[Start of section]
(** *** Incoming signals *)

(** C7, as amended: an incoming offer from a user with a peer link is
    handed to the transport as remote description whatever the link's
    state; there is no state check and no rollback. When the transport
    accepts it, creates an answer and accepts the answer as local
    description, the link holds the resulting connection and the answer
    is the one message sent, addressed to the offering user with the
    client's room and id. When the transport rejects the offer, the state
    is unchanged and nothing is sent; when it rejects one of the two
    later calls, nothing is sent and the link keeps the remote
    description. No other link and no other variable changes. *)
Theorem offer_answered_when_accepted (c : State) (from : string) (pc : PC)
    (d : Desc) :
  peerConnections c !! from = Some pc →
  (∀ pc1 answer pc2,
     pc_setRemoteDescription d pc = Some pc1 →
     pc_createAnswer pc1 = Some answer →
     pc_setLocalDescription answer pc1 = Some pc2 →
     peerConnections (on_webrtc_signal c from (SigOffer d)).1 !! from = Some pc2 ∧
     (on_webrtc_signal c from (SigOffer d)).2
       = [EmitSignal (ROOM_ID c) (socket_id c) from (SigAnswer answer)]) ∧
  (pc_setRemoteDescription d pc = None →
   on_webrtc_signal c from (SigOffer d) = (c, [])) ∧
  (∀ pc1,
     pc_setRemoteDescription d pc = Some pc1 →
     pc_createAnswer pc1 = None ∨
       (∃ answer, pc_createAnswer pc1 = Some answer ∧
                  pc_setLocalDescription answer pc1 = None) →
     peerConnections (on_webrtc_signal c from (SigOffer d)).1 !! from = Some pc1 ∧
     (on_webrtc_signal c from (SigOffer d)).2 = []) ∧
  (∀ v, v ≠ from →
     peerConnections (on_webrtc_signal c from (SigOffer d)).1 !! v
     = peerConnections c !! v) ∧
  socket_id (on_webrtc_signal c from (SigOffer d)).1 = socket_id c ∧
  ROOM_ID (on_webrtc_signal c from (SigOffer d)).1 = ROOM_ID c ∧
  isInRoom (on_webrtc_signal c from (SigOffer d)).1 = isInRoom c ∧
  localStream (on_webrtc_signal c from (SigOffer d)).1 = localStream c ∧
  currentRoomUsers (on_webrtc_signal c from (SigOffer d)).1 = currentRoomUsers c ∧
  transports (on_webrtc_signal c from (SigOffer d)).1 = transports c.
Proof.
  intros Hpc.
  assert (Hrun : on_webrtc_signal c from (SigOffer d)
    = match pc_setRemoteDescription d pc with
      | None => (c, [])
      | Some pc1 =>
          match pc_createAnswer pc1 with
          | None => (set_peer from pc1 c, [])
          | Some answer =>
              match pc_setLocalDescription answer pc1 with
              | None => (set_peer from pc1 c, [])
              | Some pc2 =>
                  (set_peer from pc2 c,
                   [EmitSignal (ROOM_ID c) (socket_id c) from (SigAnswer answer)])
              end
          end
      end).
  { unfold on_webrtc_signal. rewrite Hpc. by rewrite Hpc. }
  rewrite Hrun. split_and!.
  - intros pc1 answer pc2 -> -> ->. simpl. by rewrite lookup_insert_eq.
  - by intros ->.
  - intros pc1 -> [-> | (answer & -> & ->)]; simpl; by rewrite lookup_insert_eq.
  - intros v Hne. repeat case_match; simpl; try done;
      by rewrite lookup_insert_ne.
  - repeat case_match; done.
  - repeat case_match; done.
  - repeat case_match; done.
  - repeat case_match; done.
  - repeat case_match; done.
  - repeat case_match; done.
Qed.

(** A candidate the transport rejects is kept nowhere: the handler
    returns the state it was given and sends nothing. *)
Lemma rejected_candidate_leaves_no_trace c from pc cand :
  peerConnections c !! from = Some pc →
  pc_addIceCandidate cand pc = None →
  on_webrtc_signal c from (SigCandidate cand) = (c, []).
Proof.
  intros Hpc Hrej. unfold on_webrtc_signal. rewrite Hpc.
  by rewrite Hpc, Hrej.
Qed.

(** *** The room view and the links, handler by handler *)

Lemma createPeerConnection_view c userId :
  currentRoomUsers (createPeerConnection c userId) = currentRoomUsers c ∧
  isInRoom (createPeerConnection c userId) = isInRoom c.
Proof. unfold createPeerConnection. repeat case_decide; done. Qed.

Lemma createOffer_view c userId :
  currentRoomUsers (createOffer c userId).1 = currentRoomUsers c ∧
  isInRoom (createOffer c userId).1 = isInRoom c.
Proof. unfold createOffer. repeat case_match; done. Qed.

Lemma connect_all_view c us :
  currentRoomUsers (connect_all c us).1 = currentRoomUsers c ∧
  isInRoom (connect_all c us).1 = isInRoom c.
Proof.
  revert c. induction us as [| u us IH]; intros c; [done |]. simpl.
  destruct (IH (createOffer (createPeerConnection c u) u).1) as (-> & ->).
  destruct (createOffer_view (createPeerConnection c u) u) as (-> & ->).
  apply createPeerConnection_view.
Qed.



(** X11: a [room-state] snapshot replaces the room view: afterwards the
    view holds the local id and the users of the snapshot, nothing else,
    and nothing twice, whatever the view was before. *)
Theorem room_state_replaces_view (c : State) (us : list string) :
  (∀ u, u ∈ currentRoomUsers (on_room_state c us).1 ↔ u = socket_id c ∨ u ∈ us) ∧
  NoDup (currentRoomUsers (on_room_state c us).1).
Proof.
  assert (Hview : currentRoomUsers (on_room_state c us).1
    = JS.Set_add (socket_id c) (foldl (λ l u, JS.Set_add u l) [] us)).
  { unfold on_room_state. simpl.
    destruct us as [| u0 us'], (localStream c); try done.
    by rewrite (proj1 (connect_all_view _ _)). }
  rewrite Hview. split.
  - intros u. rewrite JS.elem_of_Set_add, JS.elem_of_foldl_Set_add, elem_of_nil.
    tauto.
  - apply JS.NoDup_Set_add, JS.NoDup_foldl_Set_add, NoDup_nil_2.
Qed.

(** X12: on a [room-state] snapshot a client whose camera is off creates
    no link and sends nothing; a client whose camera is on ends with a
    link to every user of the snapshot other than itself and sends each
    of them an offer. *)
Theorem room_state_calls_everyone (c : State) (us : list string) :
  (localStream c = None →
   (on_room_state c us).2 = [] ∧
   peerConnections (on_room_state c us).1 = peerConnections c) ∧
  (responsive → is_Some (localStream c) →
   ∀ u, u ∈ us → u ≠ socket_id c →
     is_Some (peerConnections (on_room_state c us).1 !! u) ∧
     ∃ offer, EmitSignal (ROOM_ID c) (socket_id c) u (SigOffer offer)
                ∈ (on_room_state c us).2).
Proof.
  split.
  - intros Hoff. unfold on_room_state. simpl. rewrite Hoff.
    by destruct us.
  - intros Hresp [st Hst] u Hu Hne. unfold on_room_state. simpl. rewrite Hst.
    destruct us as [| u0 us']; [by apply elem_of_nil in Hu |].
    set (c1 := set_users _ c).
    assert (Hin : u ∈ filter (λ v, v ≠ socket_id c) (u0 :: us'))
      by (by apply list_elem_of_filter).
    split.
    + apply connect_all_peers. right. done.
    + apply (connect_all_offers c1);
        [done | unfold c1; simpl; rewrite Hst; eauto | done | done].
Qed.

(** X13: on [user-joined{u}] for another user, a client whose camera is
    on creates the link and sends [u] an offer at once. A client whose
    camera is off only notes [u] in the room view; when the camera is
    then started through [navigator.mediaDevices], the link to [u] is
    created and the offer is sent. *)
Theorem user_joined_offer_now_or_deferred (c : State) (u : string) (st : Stream) :
  responsive → u ≠ socket_id c →
  (is_Some (localStream c) →
   is_Some (peerConnections (on_user_joined c u).1 !! u) ∧
   ∃ offer, (on_user_joined c u).2
            = [EmitSignal (ROOM_ID c) (socket_id c) u (SigOffer offer)]) ∧
  (localStream c = None → isInRoom c = true → socket_id c ∈ currentRoomUsers c →
   (on_user_joined c u).2 = [] ∧
   peerConnections (on_user_joined c u).1 = peerConnections c ∧
   u ∈ currentRoomUsers (on_user_joined c u).1 ∧
   is_Some (peerConnections
              (startLocalStream (on_user_joined c u).1 (ModernGranted st)).1 !! u) ∧
   ∃ offer, EmitSignal (ROOM_ID c) (socket_id c) u (SigOffer offer)
              ∈ (startLocalStream (on_user_joined c u).1 (ModernGranted st)).2).
Proof.
  intros Hresp Hne. split.
  - intros [st' Hst]. unfold on_user_joined. simpl. rewrite Hst.
    rewrite decide_True by done.
    set (c1 := set_users _ c).
    assert (Hlink : is_Some (peerConnections (createPeerConnection c1 u) !! u))
      by (apply createPeerConnection_peers; auto).
    split.
    + by apply createOffer_peers.
    + destruct (createOffer_offers (createPeerConnection c1 u) u) as [offer Hout].
      * done.
      * destruct (createPeerConnection_frame c1 u) as (_ & _ & ->). simpl.
        by rewrite Hst.
      * done.
      * exists offer. rewrite Hout.
        by destruct (createPeerConnection_frame c1 u) as (-> & -> & _).
  - intros Hoff Hroom Hself.
    assert (Hstep : on_user_joined c u
                    = (set_users (JS.Set_add u (currentRoomUsers c)) c, [])).
    { unfold on_user_joined. simpl. by rewrite Hoff. }
    rewrite Hstep. cbn [fst snd]. split_and!; [done | done | | |].
    + simpl. apply JS.elem_of_Set_add. auto.
    + apply startLocalStream_modern_calls_everyone; simpl; try done;
        apply JS.elem_of_Set_add; auto.
    + apply (startLocalStream_modern_calls_everyone
               (set_users (JS.Set_add u (currentRoomUsers c)) c) st u);
        simpl; try done; apply JS.elem_of_Set_add; auto.
Qed.

(** X14: a signal from a user without a peer link is dropped without a
    trace when the camera is off, and so is a signal that claims to come
    from the local id: the state is unchanged and nothing is sent. In
    particular an offer that arrives before the camera is started is
    never answered. *)
Theorem signal_without_link_is_ignored (c : State) (from : string)
    (signal : Signal) :
  peerConnections c !! from = None →
  localStream c = None ∨ from = socket_id c →
  on_webrtc_signal c from signal = (c, []).
Proof.
  intros Hlink Hcase. unfold on_webrtc_signal. rewrite Hlink.
  destruct Hcase as [-> | ->].
  - by rewrite Hlink.
  - assert (Hsame : createPeerConnection c (socket_id c) = c)
      by (unfold createPeerConnection; by rewrite decide_True).
    rewrite Hsame. destruct (localStream c); by rewrite Hlink.
Qed.

Lemma on_webrtc_signal_peers c from signal v :
  is_Some (peerConnections (on_webrtc_signal c from signal).1 !! v) ↔
  is_Some (peerConnections c !! v) ∨
  (v = from ∧ from ≠ socket_id c ∧ is_Some (localStream c)).
Proof.
  unfold on_webrtc_signal.
  set (c1 := match peerConnections c !! from with
             | Some _ => c
             | None => match localStream c with
                       | Some _ => createPeerConnection c from
                       | None => c
                       end
             end).
  assert (Hc1 : is_Some (peerConnections c1 !! v) ↔
                is_Some (peerConnections c !! v) ∨
                (v = from ∧ from ≠ socket_id c ∧ is_Some (localStream c))).
  { unfold c1. destruct (peerConnections c !! from) as [pc |] eqn:Hpc.
    - split; [auto |]. intros [? | (-> & _ & _)]; [done | by rewrite Hpc].
    - destruct (localStream c) as [st |].
      + rewrite createPeerConnection_peers. split.
        * intros [? | [-> ?]]; [by left | right; eauto].
        * intros [? | (-> & ? & _)]; auto.
      + split; [auto |]. intros [? | (_ & _ & [? ?])]; done. }
  destruct (peerConnections c1 !! from) as [pc |] eqn:Hpc; [| done].
  assert (Hset : ∀ pc', is_Some (peerConnections (set_peer from pc' c1) !! v) ↔
                        is_Some (peerConnections c1 !! v)).
  { intros pc'. simpl. destruct (decide (v = from)) as [-> | Hne].
    - rewrite lookup_insert_eq, Hpc. split; eauto.
    - by rewrite lookup_insert_ne. }
  destruct signal as [d | d | cand |].
  - destruct (pc_setRemoteDescription d pc) as [pc1 |]; [| done].
    destruct (pc_createAnswer pc1) as [answer |];
      [| cbn [fst]; by rewrite Hset].
    destruct (pc_setLocalDescription answer pc1); cbn [fst]; by rewrite Hset.
  - destruct (pc_setRemoteDescription d pc); [cbn [fst]; by rewrite Hset | done].
  - destruct (pc_addIceCandidate cand pc); [cbn [fst]; by rewrite Hset | done].
  - done.
Qed.

Lemma on_webrtc_signal_view c from signal :
  currentRoomUsers (on_webrtc_signal c from signal).1 = currentRoomUsers c.
Proof.
  unfold on_webrtc_signal.
  assert (Hc1 : currentRoomUsers
            match peerConnections c !! from with
            | Some _ => c
            | None => match localStream c with
                      | Some _ => createPeerConnection c from
                      | None => c
                      end
            end = currentRoomUsers c).
  { repeat case_match; try done. apply createPeerConnection_view. }
  repeat case_match; simpl; done.
Qed.

(** X15: with the camera on, a signal of any kind from any other user
    leaves a peer link to that user, whether or not the user is in the
    room view. So a signal from [u] that arrives after [user-left{u}]
    brings back the link that [user-left] removed, while [u] stays out
    of the view. *)
Theorem signal_revives_link (c : State) (u : string) (signal : Signal) :
  is_Some (localStream c) → u ≠ socket_id c →
  is_Some (peerConnections (on_webrtc_signal c u signal).1 !! u) ∧
  peerConnections (on_user_left c u).1 !! u = None ∧
  is_Some (peerConnections
             (on_webrtc_signal (on_user_left c u).1 u signal).1 !! u) ∧
  (u ∉ currentRoomUsers (on_webrtc_signal (on_user_left c u).1 u signal).1).
Proof.
  intros Hst Hne. split_and!.
  - apply on_webrtc_signal_peers. auto.
  - simpl. apply lookup_delete_eq.
  - apply on_webrtc_signal_peers. right. done.
  - rewrite on_webrtc_signal_view. simpl.
    intros [? _]%JS.elem_of_Set_delete. done.
Qed.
[End of section]
**Aim of the exercise**
Copy the lines above exactly. Start with the line containing "intros [? | (-> & ?", end with the line containing "leaves a peer", and include both.

**Solution for this problem**
        * intros [? | (-> & ? & _)]; auto.
      + split; [auto |]. intros [? | (_ & _ & [? ?])]; done. }
  destruct (peerConnections c1 !! from) as [pc |] eqn:Hpc; [| done].
  assert (Hset : ∀ pc', is_Some (peerConnections (set_peer from pc' c1) !! v) ↔
                        is_Some (peerConnections c1 !! v)).
  { intros pc'. simpl. destruct (decide (v = from)) as [-> | Hne].
    - rewrite lookup_insert_eq, Hpc. split; eauto.
    - by rewrite lookup_insert_ne. }
  destruct signal as [d | d | cand |].
  - destruct (pc_setRemoteDescription d pc) as [pc1 |]; [| done].
    destruct (pc_createAnswer pc1) as [answer |];
      [| cbn [fst]; by rewrite Hset].
    destruct (pc_setLocalDescription answer pc1); cbn [fst]; by rewrite Hset.
  - destruct (pc_setRemoteDescription d pc); [cbn [fst]; by rewrite Hset | done].
  - destruct (pc_addIceCandidate cand pc); [cbn [fst]; by rewrite Hset | done].
  - done.
Qed.

Lemma on_webrtc_signal_view c from signal :
  currentRoomUsers (on_webrtc_signal c from signal).1 = currentRoomUsers c.
Proof.
  unfold on_webrtc_signal.
  assert (Hc1 : currentRoomUsers
            match peerConnections c !! from with
            | Some _ => c
            | None => match localStream c with
                      | Some _ => createPeerConnection c from
                      | None => c
                      end
            end = currentRoomUsers c).
  { repeat case_match; try done. apply createPeerConnection_view. }
  repeat case_match; simpl; done.
Qed.

(** X15: with the camera on, a signal of any kind from any other user
    leaves a peer link to that user, whether or not the user is in the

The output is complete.